PROBLEM TO SOLVE:
Everything from the line containing "by rewrite check_tenant_unbound." through the final line of the material is to be restated word for word, and only that.

MATERIALS PROVIDED:
=-=-=-=-=
Lemma webhook_guarded_isolated c t w :
  webhook_scope c = Some t -> webhook_own_id c w -> other_webhooks_same t w (exec_webhook c w).2.
Proof.
  intros Hc Hown. destruct c; simpl in Hc; try discriminate; injection Hc as <-; simpl in Hown; simpl;
    unfold subscription_upsert, list_active_for_event, delivery_enqueue, enqueue_with_conn, delivery_count_by_status, bind;
    destruct (check_tenant _ w) as [[[]|e] w1] eqn:Hg; apply check_tenant_inv in Hg as [-> _]; try done;
    unfold wh_call; destruct (env_fault _ _); simpl; try done.
  - split_and!; try done. by apply upsert_subscription_filter.
  - destruct (existsb (same_key d) _); [done|]. destruct (existsb _ _); [done|]. split_and!; try done. simpl.
    apply filter_snoc_false, negb_eqb_refl.
Qed.

Lemma webhook_unguarded_writes c w : webhook_scope c = None -> cross_webhooks c w (exec_webhook c w).2.
Proof.
  intros Hc. unfold cross_webhooks. destruct c; simpl in Hc; try discriminate; simpl;
    unfold subscription_get, delivery_claim_pending, delivery_mark_dispatched, delivery_mark_retry,
      delivery_mark_dead_letter, delivery_get, bind, wh_call; destruct (env_fault _ _); simpl; try done;
    split_and!; try done; try apply marks_only_refl.
  - by apply (marks_only_map wd_delivery_id wd_tenant_id).
  - apply (marks_only_map wd_delivery_id wd_tenant_id). intros r. by destruct (bool_decide _).
  - by apply (marks_only_map wd_delivery_id wd_tenant_id).
Qed.

(** ** Isolation *)

(** C6: tenant isolation at the repository boundary, for every method of every
    repository.  A guarded call (all but the ones listed below) made under no
    context raises [MissingContextError], under a context of another tenant
    [TenantIsolationError], in both cases before any statement and leaving the
    world as it was; made under its own tenant it never changes a task,
    checkpoint, audit event, outbox event, session, usage record, webhook
    subscription or webhook delivery of another tenant, provided an upsert of a
    task, session or subscription does not reuse an id of another tenant.  The
    calls across tenants are the two listings of the sweeper and of the resume
    scan, [claim_pending], [get], [mark_dispatched] and [mark_failed] of the
    outbox, [get] of the subscriptions, and [claim_pending], [get],
    [mark_dispatched], [mark_retry] and [mark_dead_letter] of the deliveries:
    reading ones change no table, and marking ones rewrite only the rows with the
    given id, which keep their id and tenant. *)
Theorem tenant_isolation `{!TextOrder, !LocalZone, !DayKey} :
  (forall c (w : World),
     match scope c with
     | Some t =>
         (w_ctx w = None -> exec_repo c w = (Err MissingContextError, w)) /\
         (forall x, w_ctx w = Some x -> ctx_tenant_id x <> t -> exec_repo c w = (Err TenantIsolationError, w)) /\
         (own_id c (w_db w) -> other_tenants_same t (w_db w) (w_db (exec_repo c w).2))
     | None => cross_tenant c (w_db w) (w_db (exec_repo c w).2)
     end) /\
  (forall c (w : WH),
     match webhook_scope c with
     | Some t =>
         (wh_ctx w = None -> exec_webhook c w = (Err MissingContextError, w)) /\
         (forall x, wh_ctx w = Some x -> ctx_tenant_id x <> t -> exec_webhook c w = (Err TenantIsolationError, w)) /\
         (webhook_own_id c w -> other_webhooks_same t w (exec_webhook c w).2)
     | None => cross_webhooks c w (exec_webhook c w).2
     end).
Proof.
  split; intros c w.
  - destruct (scope c) as [t|] eqn:E; [|by apply unguarded_writes].
    destruct (exec_repo_guard c t E) as [m Hm]. split_and!.
    + intros Hn. rewrite Hm. unfold bind. by rewrite check_tenant_none.
    + intros x Hx Hne. rewrite Hm. unfold bind. by rewrite (check_tenant_other w t x).
    + by apply guarded_isolated.
  - destruct (webhook_scope c) as [t|] eqn:E; [|by apply webhook_unguarded_writes].
    destruct (exec_webhook_guard c t E) as [m Hm]. split_and!.
    + intros Hn. rewrite Hm. unfold bind. by rewrite check_tenant_unbound.
    + intros x Hx Hne. rewrite Hm. unfold bind. by rewrite (check_tenant_mismatch t w x).
    + by apply webhook_guarded_isolated.
Qed.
=-=-=-=-=
TASK OUTPUT:
    + intros Hn. rewrite Hm. unfold bind. by rewrite check_tenant_unbound.
    + intros x Hx Hne. rewrite Hm. unfold bind. by rewrite (check_tenant_mismatch t w x).
    + by apply webhook_guarded_isolated.
Qed.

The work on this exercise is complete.